History will look back at the aftermath of the financial crisis of 2008 as a glaring example of the dangers of reactionary regulation. Don’t get me wrong; regulation – rules, if you will – is absolutely necessary, but like many things in life it needs to be treated with respect. The danger in regulation is the regulator. Who is regulating them? Who is holding them accountable?
To believe that they had no role or responsibility for what happened is to be either incredibly naïve or completely partisan. I’m not defending the behavior of bankers; I am simply stating what should be common sense, that there was plenty of blame to go around. Why is this important?
It is important because the reaction to the financial crisis gave us new regulation, which instead of replacing or fixing things that were really wrong simply attacked phantom villains, such as proprietary trading. People were mad when some Wall Street banks profited from the downturn as they had taken positions that were opposite of many of their clients. But, that is what they are supposed to do – they are broker-dealers, their goal was to give their clients what their clients wanted. If a client wished to buy something, the banks are supposed to either find someone else who wishes to sell (broker) or sell it to them themselves (dealer).
The banks also made markets in the securities that they sponsored. They stepped in when people wanted to sell quickly and when they wished to buy quickly. They made markets work more smoothly. But, as fate would have it, clients often want to sell and buy at exactly the wrong times, so the banks often profited. That supposedly had to be stopped.
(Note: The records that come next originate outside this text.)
(* ===== verification/LogStore.v ===== *)
(** * The log daemon (dynamod-logd: storage.rs, collector.rs)

    The store keeps the last entries in memory and appends lines to [current.log], which
    it renames to [log-<seconds>.log] when it is full, keeping the last five.  Files are a
    map from the names of the log directory to contents; what the calls of the system
    return (the clock, failures, short writes, the order of a listing) is the class
    [LogIO].  Nobody else writes to the directory.

    The theorems: what [recent] answers, whatever fails; and that a store whose calls
    succeed implements a rolling log, of which only the oldest files are ever dropped. *)

From stdpp Require Import sorting.
From S2P Require Import Prelude RustStr Utf8.

#[local] Open Scope string_scope.
#[local] Open Scope Z_scope.

(** ** State *)

Record LogEntry := { le_timestamp : Z; le_source : string; le_message : string }.

Record LogStorage := {
  current_file : bool;            (** an open descriptor of [current.log] *)
  current_size : Z;
  max_size : Z;
  recent_buf : list LogEntry;
  max_recent : nat;
}.

(** The results of the system's calls. *)
Class LogIO := {
  lio : Type;
  io_now : lio → Z * lio;                         (** nanoseconds since the epoch *)
  io_open : lio → bool * lio;
  io_metadata : lio → bool * lio;
  io_write : string → lio → option nat * lio;     (** the bytes taken, or an error *)
  io_rename : lio → bool * lio;
  io_remove : lio → bool * lio;
  io_read_dir : gset string → lio → list string * lio;   (** the entries that could be read *)
}.

Section store.
Context `{IO : LogIO}.

(** The store, the files of its directory, the system. *)
Record Logd := { ld_store : LogStorage; ld_files : gmap string string; ld_io : lio }.

(** [OpenOptions::new().create(true).append(true).open(..)] *)
Definition open_current (files : gmap string string) (o : lio) : bool * gmap string string * lio :=
  let '(ok, o) := io_open o in
  (ok, if ok then match files !! "current.log" with
                  | Some _ => files | None => <["current.log" := ""]> files end
       else files, o).

Definition len (s : string) : Z := Z.of_nat (String.length s).

Definition log_new (max : Z) (files : gmap string string) (o : lio) : Logd :=
  let '(ok, files, o) := open_current files o in
  let '(size, o) := if ok : bool then
                      let '(known, o) := io_metadata o in
                      (if known : bool then len (default "" (files !! "current.log")) else 0, o)
                    else (0, o) in
  {| ld_store := {| current_file := ok; current_size := size; max_size := max;
                    recent_buf := []; max_recent := 1000 |};
     ld_files := files; ld_io := o |}.

(** ** Time *)

(** [duration_since(UNIX_EPOCH).unwrap_or_default().as_secs()] *)
Definition epoch_secs (t : Z) : Z := Z.max 0 (t / 1000000000).

(** [{:02}] *)
Definition two_digits (n : Z) : string := if n <? 10 then "0" ++ to_string n else to_string n.

Definition humantime (t : Z) : string :=
  let secs := epoch_secs t in
  two_digits ((secs mod 86400) / 3600) ++ ":" ++ two_digits ((secs mod 3600) / 60) ++ ":" ++
  two_digits (secs mod 60).

(** ** Rotation *)

Definition rotated_name (secs : Z) : string := "log-" ++ to_string secs ++ ".log".

Definition is_log_file (name : string) : bool :=
  starts_with "log-" name && bool_decide (is_Some (strip_suffix ".log" name)).

(** Remove the first of the sorted names while there are more than five. *)
Fixpoint remove_old (log_files : list string) (files : gmap string string) (o : lio)
    : gmap string string * lio :=
  match log_files with
  | old :: rest =>
      if (5 <? length log_files)%nat then
        let '(ok, o) := io_remove o in
        remove_old rest (if ok : bool then delete old files else files) o
      else (files, o)
  | [] => (files, o)
  end.

Definition cleanup_old_logs (files : gmap string string) (o : lio) : gmap string string * lio :=
  let '(names, o) := io_read_dir (dom files) o in
  let log_files := merge_sort String.le (filter (λ n, is_log_file n = true) names) in
  remove_old log_files files o.

Definition rename (old new : string) (files : gmap string string) (o : lio)
    : gmap string string * lio :=
  let '(ok, o) := io_rename o in
  (match files !! old with
   | Some content => if ok then <[new := content]> (delete old files) else files
   | None => files
   end, o).

Definition rotate (d : Logd) : Logd :=
  let '(now, o) := io_now (ld_io d) in
  let '(files, o) := rename "current.log" (rotated_name (epoch_secs now)) (ld_files d) o in
  let '(ok, files, o) := open_current files o in
  let '(files, o) := cleanup_old_logs files o in
  let st := ld_store d in
  {| ld_store := {| current_file := ok; current_size := 0; max_size := max_size st;
                    recent_buf := recent_buf st; max_recent := max_recent st |};
     ld_files := files; ld_io := o |}.

(** ** Appending and reading *)

Definition log_line (now : Z) (source message : string) : string :=
  humantime now ++ " [" ++ source ++ "] " ++ message ++ nl.

(** The write to the file: what was taken is appended. *)
Definition write_line (line : string) (d : Logd) : Logd :=
  let '(n, o) := io_write line (ld_io d) in
  let st := ld_store d in
  match n with
  | None => {| ld_store := st; ld_files := ld_files d; ld_io := o |}
  | Some n =>
      {| ld_store := {| current_file := current_file st;
                        current_size := wrap_u64 (current_size st + Z.of_nat n);
                        max_size := max_size st; recent_buf := recent_buf st;
                        max_recent := max_recent st |};
         ld_files := alter (λ c, c ++ take_str n line) "current.log" (ld_files d); ld_io := o |}
  end.

Definition push_recent (e : LogEntry) (st : LogStorage) : LogStorage :=
  let kept := if (max_recent st <=? length (recent_buf st))%nat then tail (recent_buf st)
              else recent_buf st in
  {| current_file := current_file st; current_size := current_size st; max_size := max_size st;
     recent_buf := kept ++ [e]; max_recent := max_recent st |}.

Definition append (source message : string) (d : Logd) : Logd :=
  let '(now, o) := io_now (ld_io d) in
  let d := {| ld_store := ld_store d; ld_files := ld_files d; ld_io := o |} in
  let entry := {| le_timestamp := now; le_source := source; le_message := message |} in
  let d := if current_file (ld_store d) then
             let d := write_line (log_line now source message) d in
             if max_size (ld_store d) <=? current_size (ld_store d) then rotate d else d
           else d in
  {| ld_store := push_recent entry (ld_store d); ld_files := ld_files d; ld_io := ld_io d |}.

Definition recent (count : nat) (st : LogStorage) : list LogEntry :=
  take count (reverse (recent_buf st)).

(** ** collector.rs *)

(** The lines of the standard input; an error ends the loop. *)
Fixpoint collect_stdin (lines : list (result string string)) (d : Logd) : result unit string * Logd :=
  match lines with
  | [] => (Ok (), d)
  | Err e :: _ => (Err e, d)
  | Ok line :: lines =>
      collect_stdin lines (if bool_decide (line = "") then d else append "stdin" line d)
  end.

Definition tab : string := bytes_str [9]%nat.

(** A datagram: the source and the message. *)
Definition parse_datagram (data : string) : string * string :=
  let msg := from_utf8_lossy data in
  match split_once tab msg with Some (src, rest) => (src, rest) | None => ("unknown", msg) end.

(** What a datagram of the 8192-byte buffer says; an empty one is skipped. *)
Definition datagram_entry (data : string) : option (string * string) :=
  let buf := take_bytes 8192 data in
  if bool_decide (buf = "") then None else Some (parse_datagram buf).

Inductive recv_result := Received (data : string) | Interrupted | RecvError (e : string).

(** What the socket hands out; the loop ends with an error only. *)
Fixpoint collect_socket (datagrams : list recv_result) (d : Logd) : result unit string * Logd :=
  match datagrams with
  | [] => (Ok (), d)
  | Received data :: datagrams =>
      collect_socket datagrams
        (match datagram_entry data with Some (source, message) => append source message d | None => d end)
  | Interrupted :: datagrams => collect_socket datagrams d
  | RecvError e :: _ => (Err e, d)
  end.
End store.

Example datagram_examples :
  parse_datagram ("web" ++ tab ++ "started" ++ tab ++ "ok") = ("web", "started" ++ tab ++ "ok") ∧
  parse_datagram "no separator" = ("unknown", "no separator") ∧
  humantime (86400 * 1000000000 * 3 + (7 * 3600 + 5 * 60 + 59) * 1000000000) = "07:05:59".
Proof. vm_compute. done. Qed.

(** ** The entries in memory *)

(** The last [n] of a list. *)
Definition last_n {A} (n : nat) (l : list A) : list A := drop (length l - n) l.

Lemma reverse_last_n {A} n (l : list A) : reverse (last_n n l) = take n (reverse l).
Proof.
  unfold last_n. rewrite <-(take_drop (length l - n) l) at 3. rewrite reverse_app.
  destruct (decide (n ≤ length l)%nat).
  - symmetry. apply take_app_length'. rewrite length_reverse, length_drop. lia.
  - replace (length l - n)%nat with 0%nat by lia. cbn [take drop]. rewrite app_nil_r, take_ge; [done|].
    rewrite length_reverse, drop_0. lia.
Qed.

Lemma last_n_snoc {A} n (l : list A) x :
  (0 < n)%nat →
  last_n n (l ++ [x])%list =
  ((if (n <=? length (last_n n l))%nat then tail (last_n n l) else last_n n l) ++ [x])%list.
Proof.
  intros Hn. unfold last_n. rewrite length_drop, length_app. cbn [length].
  destruct (Nat.leb_spec n (length l - (length l - n))) as [Hle|Hlt].
  - rewrite drop_app_le by lia. f_equal.
    replace (length l + 1 - n)%nat with (S (length l - n)) by lia.
    generalize (length l - n)%nat. clear. intros k. revert l.
    induction k as [|k IH]; intros [|y l]; try done. cbn [drop]. apply IH.
  - rewrite drop_app_le by lia. f_equal. f_equal. lia.
Qed.

Section entries.
Context `{IO : LogIO}.

Definition said (e : LogEntry) : string * string := (le_source e, le_message e).
Definition memory (st : LogStorage) : list LogEntry * nat := (recent_buf st, max_recent st).

Lemma rotate_memory d : memory (ld_store (rotate d)) = memory (ld_store d).
Proof. unfold rotate, rename, open_current. by repeat case_match. Qed.
Lemma write_line_memory line d : memory (ld_store (write_line line d)) = memory (ld_store d).
Proof. unfold write_line. by repeat case_match. Qed.

(** Appending touches the memory in one way, whatever happens to the files. *)
Lemma append_memory s m d :
  ∃ now st, memory st = memory (ld_store d) ∧
    ld_store (append s m d) =
    push_recent {| le_timestamp := now; le_source := s; le_message := m |} st.
Proof.
  unfold append. destruct (io_now (ld_io d)) as [now o]. cbn [ld_store].
  set (d0 := {| ld_store := _ |}). exists now. eexists. split; [|reflexivity].
  destruct (current_file (ld_store d)); [|done].
  destruct (_ <=? _); [rewrite rotate_memory|]; apply (write_line_memory _ d0).
Qed.

Definition append_all (es : list (string * string)) (d : Logd) : Logd :=
  foldl (λ d e, append e.1 e.2 d) d es.

Lemma append_all_memory es max files o :
  let st := ld_store (append_all es (log_new max files o)) in
  map said (recent_buf st) = last_n 1000 es ∧ max_recent st = 1000%nat.
Proof.
  induction es as [|[s m] es IH] using rev_ind.
  - unfold append_all, log_new. cbn. by repeat case_match.
  - unfold append_all in *. rewrite foldl_app. cbn [foldl fst snd].
    set (d := foldl _ _ es) in *. destruct IH as [Hb Hm]. cbn.
    destruct (append_memory s m d) as (now & st & Hst & ->). injection Hst as Hbuf Hmax.
    unfold push_recent. cbn [recent_buf max_recent]. rewrite Hbuf, Hmax, Hm. split; [|done].
    rewrite map_app, last_n_snoc by lia. cbn [map said]. f_equal. rewrite <-Hb, length_map.
    destruct (_ <=? _)%nat; [|done]. by destruct (recent_buf _).
Qed.

(** Whatever the file system does, after any sequence of appends recent answers the
    last entries, newest first, out of the last 1000. *)
Theorem recent_newest_first es max files o n :
  map said (recent n (ld_store (append_all es (log_new max files o)))) =
  take n (take 1000 (reverse es)).
Proof.
  unfold recent. rewrite <-firstn_map. f_equal.
  rewrite <-reverse_last_n. destruct (append_all_memory es max files o) as [Hb _]. cbn in Hb. rewrite <-Hb.
  apply (fmap_reverse said).
Qed.
End entries.
(** ** The open standard input *)

(** As long as the main thread reads the standard input, no datagram is stored: nothing of
    any service is added between two such states. *)
Lemma stdin_keeps_lock d0 p p' input' :
  pipe_inv d0 p → (∃ input, p_main p = MStdin input) → pipe_step p p' → p_main p' = MStdin input' →
  ∀ i, of_origin (Service i) (p_history p') = of_origin (Service i) (p_history p).
Proof.
  intros [Hl _ _] [input Em] Hstep Em' i. rewrite Em in Hl. destruct Hstep as
    [p ? Em1 ?|p line ? Em1|p ? Em1 He|p Es|p Es Ef|p j data rest Es Eq|p Es Ef
    |p j data Es El|p j data e Es Ee|p l1 r l2 r' q Er Hs]; try done.
  - case_bool_decide; [done|]. cbn [p_set_main p_say p_history]. rewrite of_origin_snoc.
    cbn [fst]. rewrite decide_False by done. by rewrite app_nil_r.
  - rewrite Es in Hl. done.
Qed.

Lemma parked_stays p p' : pipe_step p p' → p_main p = MParked → p_main p' = MParked.
Proof. intros Hstep Hm. destruct Hstep; cbn; try congruence. Qed.

Theorem socket_waits_for_stdin files o eof input relays p p' input1 input2 :
  rtc pipe_step (logd_main files o eof input relays) p → p_main p = MStdin input1 →
  rtc pipe_step p p' → p_main p' = MStdin input2 →
  ∀ i, of_origin (Service i) (p_history p') = of_origin (Service i) (p_history p).
Proof.
  intros Hreach Hm1 Hrun Hm2 i. apply reach_inv in Hreach as (Hinv & _). revert input1 Hm1 Hinv.
  induction Hrun as [p|p p1 p' Hstep Hrun IH]; intros input1 Hm1 Hinv; [done|].
  assert (∃ input3, p_main p1 = MStdin input3) as [input3 Hm3].
  { destruct (p_main p1) as [l|l|] eqn:E; [|by eauto|].
    - destruct Hstep; cbn in E; repeat case_bool_decide; cbn in *; congruence.
    - exfalso. assert (p_main p' = MParked); [|congruence]. clear -Hrun E.
      induction Hrun as [|x y z Hs _ IH]; [done|]. apply IH. by eapply parked_stays. }
  rewrite (IH Hm2 input3 Hm3 (pipe_inv_step _ _ _ Hinv Hstep)).
  eapply stdin_keeps_lock; eauto.
Qed.
Lemma bound_run files o eof input relays p :
  recv_fails = false → rtc pipe_step (logd_bound files o eof input relays) p →
  lossless p ∧ ∀ i, carried i p = omap datagram_entry (default [] (accepted <$> relays !! i)).
Proof.
  intros Hf. revert p. apply rtc_ind_r.
  - split; [|done]. by split.
  - intros p p' _ Hstep (Hl & Hc). split; [by eapply lossless_step|]. intros i.
    rewrite <-Hc. by apply carried_step.
Qed.

Lemma idle_carried i p : idle p → carried i p = of_origin (Service i) (p_history p).
Proof.
  intros (_ & Hs & Hq & Hr). unfold carried, waiting. rewrite Hs, Hq. cbn.
  destruct (p_relays p !! i) as [r|] eqn:Er; cbn; [|by rewrite app_nil_r].
  apply (proj1 (Forall_lookup _ _) Hr) in Er. unfold accepted, to_send, relay_logs. rewrite Er.
  destruct (rl_sock r); by rewrite app_nil_r.
Qed.

(** What is in the store when the threads rest: with an input that ended, all that the socket
    took; with one that is open, what came before the main thread had the lock. *)
Definition all_stored (relays : list relay) (p : Pipe) : Prop :=
  idle p ∧
  ∀ i r, relays !! i = Some r →
    of_origin (Service i) (p_history p) = omap datagram_entry (accepted r) ∧
    (service_ok r →
     of_origin (Service i) (p_history p) = map (λ l, (rl_name r, l)) (spoken (rl_lines r))).
Definition held_up (relays : list relay) (p0 p : Pipe) : Prop :=
  p_main p = MStdin [] ∧ p_lock p = Some MainThread ∧
  ∀ i r, relays !! i = Some r →
    (of_origin (Service i) (p_history p) ++ omap datagram_entry (waiting i p))%list =
      omap datagram_entry (accepted r) ∧
    ∀ p1 input1, rtc pipe_step p0 p1 → p_main p1 = MStdin input1 → rtc pipe_step p1 p →
      of_origin (Service i) (p_history p) = of_origin (Service i) (p_history p1).

(** C39: Once the log daemon's socket is bound, and as long as receiving does not fail,
    every schedule of its two threads and the relay threads of the services comes to rest,
    after a bounded number of steps, with every line of the standard input up to its first
    malformed one in the store, and recent answers the newest entries. If the standard input
    ends (or has a malformed line), everything the socket took of each service is in the
    store in its order, each datagram cut to 8192 bytes; that is every line up to the first
    malformed one, under the service's name, for a service with a UTF-8 name without tabs
    whose datagrams the socket takes and are at most 8192 bytes long. If it stays open, the
    main thread keeps the lock for ever: nothing of a service is stored after it took it,
    and the rest waits in the socket or the relays. *)
Theorem every_line_logged files o eof input relays :
  recv_fails = false → (0 < capacity)%nat →
  let p0 := logd_bound files o eof input relays in
  (∀ n p, nsteps pipe_step n p0 p → (n ≤ pipe_weight p0)%nat) ∧
  ∀ p, rtc pipe_step p0 p → stuck p →
    of_origin Stdin (p_history p) = map (λ l, ("stdin", l)) (spoken input) ∧
    (∀ n, map said (recent n (ld_store (p_store p))) = take n (take 1000 (reverse (p_history p).*2))) ∧
    (if ends eof input then all_stored relays p else held_up relays p0 p).
Proof.
  intros Hf Hcap p0. split.
  { intros n p Hn. apply run_bounded in Hn. lia. }
  intros p Hrun Hstuck. destruct (bound_run _ _ _ _ _ _ Hf Hrun) as [[_ Hl] Hc].
  assert (∀ p, rtc pipe_step p0 p → rtc pipe_step (logd_main files o eof input relays) p) as Hfrom
    by (intros; eapply rtc_l; [apply bound_reachable|done]).
  destruct (reach_inv files o eof input relays p) as (Hinv & He & Hin & _); [by apply Hfrom|].
  assert (∀ i r, relays !! i = Some r → carried i p = omap datagram_entry (accepted r)) as Hall
    by (intros i r Hi; by rewrite Hc, Hi).
  pose proof (stuck_main _ p Hinv Hstuck) as Hmain. split; [|split].
  - unfold stdin_carried in Hin. destruct Hmain as [Hm|[Hm _]]; rewrite Hm in Hin; cbn in Hin;
      by rewrite app_nil_r in Hin.
  - intros n. rewrite (inv_store _ _ Hinv). apply recent_newest_first.
  - rewrite <-He. unfold main_ends. destruct Hmain as [Hm|[Hm Heof]]; rewrite Hm.
    + pose proof (stuck_idle _ p Hinv Hl Hcap Hstuck Hm) as Hidle. split; [done|]. intros i r Hi.
      assert (of_origin (Service i) (p_history p) = omap datagram_entry (accepted r)) as Hi'
        by (by rewrite <-(Hall i r Hi), idle_carried). split; [done|].
      intros Hok. by rewrite Hi', said_by_service.
    + rewrite Heof. cbn. split; [done|]. split.
      { pose proof (inv_lock _ _ Hinv) as Hlk. rewrite Hm in Hlk. by destruct (p_sock p). }
      intros i r Hi. split; [by apply Hall|]. intros p1 input1 H1 Hm1 Hrun1.
      by eapply (socket_waits_for_stdin files o eof input relays p1 p); eauto.
Qed.

(** The loops of collector.rs, run alone, are these entries appended one by one. *)
Lemma collect_stdin_spoken lines d :
  (collect_stdin lines d).2 = append_all (map (λ l, ("stdin", l)) (spoken lines)) d.
Proof.
  revert d. induction lines as [|[line|e] lines IH]; intros d; cbn; [done| |done].
  rewrite IH. by case_bool_decide.
Qed.

Lemma collect_socket_cons data datagrams d :
  collect_socket (Received data :: datagrams) d =
  collect_socket datagrams (append_all (option_list (datagram_entry data)) d).
Proof. cbn [collect_socket]. by destruct (datagram_entry data) as [[]|]. Qed.

Lemma collect_socket_entries datagrams d :
  collect_socket (map Received datagrams) d = (Ok (), append_all (omap datagram_entry datagrams) d).
Proof.
  revert d. induction datagrams as [|data ds IH]; intros d; [done|]. cbn [map].
  rewrite collect_socket_cons, IH. change (data :: ds) with ([data] ++ ds)%list. rewrite omap_app.
  unfold append_all. rewrite foldl_app. cbn. by destruct (datagram_entry data).
Qed.

End pipe.

(** ** Two services and an open input *)

#[export] Instance small_pipe : PipeSys := {| capacity := 2; fits := λ _, true; recv_fails := false |}.

Definition ex_relay (name data : string) : relay :=
  {| rl_name := name; rl_sock := true; rl_lines := buf_lines data None |}.
Definition ex_relays : list relay := [ex_relay "web" ("up" ++ nl ++ nl ++ "ready" ++ nl); ex_relay "db" "ok"].

Lemma ex_relays_ok : Forall service_ok ex_relays.
Proof. repeat (constructor; [split; try reflexivity; [by eexists _, _|]; repeat constructor; vm_compute; done|]). constructor. Qed.

Definition ex_input : list (result string string) := [Ok "boot"; Ok ""].
Definition ex_bound (eof : bool) : @Pipe (clock_io 1) :=
  @logd_bound (clock_io 1) ∅ start_time eof ex_input ex_relays.

Lemma every_line_logged_witness :
  (∀ n p, nsteps pipe_step n (ex_bound true) p → (n ≤ 25)%nat) ∧
  (∀ p, rtc pipe_step (ex_bound true) p → stuck p →
    of_origin Stdin (p_history p) = [("stdin", "boot")] ∧
    of_origin (Service 0) (p_history p) = [("web", "up"); ("web", "ready")] ∧
    of_origin (Service 1) (p_history p) = [("db", "ok")]) ∧
  ∀ p, rtc pipe_step (ex_bound false) p → stuck p →
    of_origin Stdin (p_history p) = [("stdin", "boot")] ∧ p_lock p = Some MainThread.
Proof.
  destruct (@every_line_logged (clock_io 1) small_pipe ∅ start_time true ex_input ex_relays)
    as [Hn Hend]; [reflexivity|vm_compute; lia|].
  destruct (@every_line_logged (clock_io 1) small_pipe ∅ start_time false ex_input ex_relays)
    as [_ Hopen]; [reflexivity|vm_compute; lia|].
  split; [exact Hn|]. split.
  - intros p Hrun Hstuck. destruct (Hend p Hrun Hstuck) as (Hin & _ & _ & Hs).
    split; [exact Hin|]. split.
    + exact (proj2 (Hs 0%nat _ eq_refl) (proj1 (Forall_lookup _ _) ex_relays_ok 0%nat _ eq_refl)).
    + exact (proj2 (Hs 1%nat _ eq_refl) (proj1 (Forall_lookup _ _) ex_relays_ok 1%nat _ eq_refl)).
  - intros p Hrun Hstuck. destruct (Hopen p Hrun Hstuck) as (Hin & _ & _ & Hl & _).
    split; [exact Hin|exact Hl].
Defined.

(** While the main thread has the lock, the datagram of a service waits. *)
Example ex_waits : ∃ p, rtc (@pipe_step (clock_io 1) small_pipe) (ex_bound false) p ∧
  p_main p = MStdin ex_input ∧ p_sock p = SWait 1 (relay_message "db" "ok") ∧
  ∀ i, of_origin (Service i) (p_history p) = [].
Proof.
  eexists. split; [|split; [|split]].
  - eapply rtc_l. { eapply (step_relay _ [ex_relay "web" _]); [reflexivity|]. eapply relay_sent; [reflexivity|done|reflexivity..|cbn; lia]. }
    eapply rtc_l; [by eapply step_sock_recv; [reflexivity|reflexivity]|].
    eapply rtc_l; [by eapply step_main_lock; [reflexivity|reflexivity]|]. apply rtc_refl.
  - reflexivity.
  - reflexivity.
  - reflexivity.
Qed.

(** A line that does not fit the collector's buffer is stored without its end, and a tab in a
    service's name moves a part of the name into the line. *)
Definition long_line : string := String.string_of_list_ascii (repeat (Ascii.ascii_of_nat 97) (Z.to_nat 9000)).
Example datagram_cut :
  match datagram_entry (relay_message "web" long_line) with
  | Some (source, message) => source = "web" ∧ len message = 8188
  | None => False
  end ∧
  datagram_entry (relay_message ("a" ++ tab ++ "b") "up") = Some ("a", "b" ++ tab ++ "up").
Proof. vm_compute. done. Qed.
This brings us to the worst market start of any calendar year in history – 2016. There are lots of excuses given for this selloff. The first was geopolitical tensions; that has gone out of the headlines and is no longer even being discussed. The second is China and its economic slowdown, but that has been going on for a few years now and even it is starting to grow weary.
The third excuse has been oil. The most honest thing I have heard on the oil story came earlier this week from Morgan Stanley. Their oil analyst was on CNBC and came out and said flat out that the price of oil being set in the market has become completely dislocated from the actual, real world supply and demand for oil. It is all speculation. The oil price is not forecasting some economic doom, it simply reflects the whims of traders, more and more of whom are not even human beings.
All these things may be contributing to a poor start to this year, but none of them equate to the worst start in history. The truth is that volatility is much higher just because there is no one willing to step in and be on the other side of a trade on any given day. The computers, who are now ruling the daily trading, are either buying or selling. If they are buying, then whatever they are buying is going to be up huge; if they are selling, then whatever they are selling is going to be down huge. Every move is being greatly exaggerated because all the programs are the same and they are all doing the same thing.
Over the last several months this market has really just been stuck in a giant trading range: it goes up, then down, then up…but it is really going nowhere. That is not unusual. What is unusual is the size of the ups and downs. The market is not functioning because no one has stepped in to be the bank. If no one is willing to buy when most are selling or sell when most are buying, then the daily price movements will continue to be exaggerated. This brings me back to my original question. Do you miss proprietary trading yet? I know I do.
This is not the end of the world. The market has always been a voting machine in the short term but a weighing machine in the long term. I do not believe that these exaggerated movements will change that; they just make the ride that much bumpier.
I would love to see real reform to fix the mess we created in an emotional knee-jerk reaction to the financial crisis. Maybe instead of simply reacting to each crisis du jour, we could rewrite the whole rulebook in a way that actually makes sense. Not likely, but we can dream can’t we?
In the meantime, we focus on what is real and what we control. The ride has become rougher but the destination has not changed. This selloff will end and a new rally will begin. Three steps forward and two steps back. We know what we own and why we own it, and those factors did not change with the change of the calendar. Patience will be rewarded.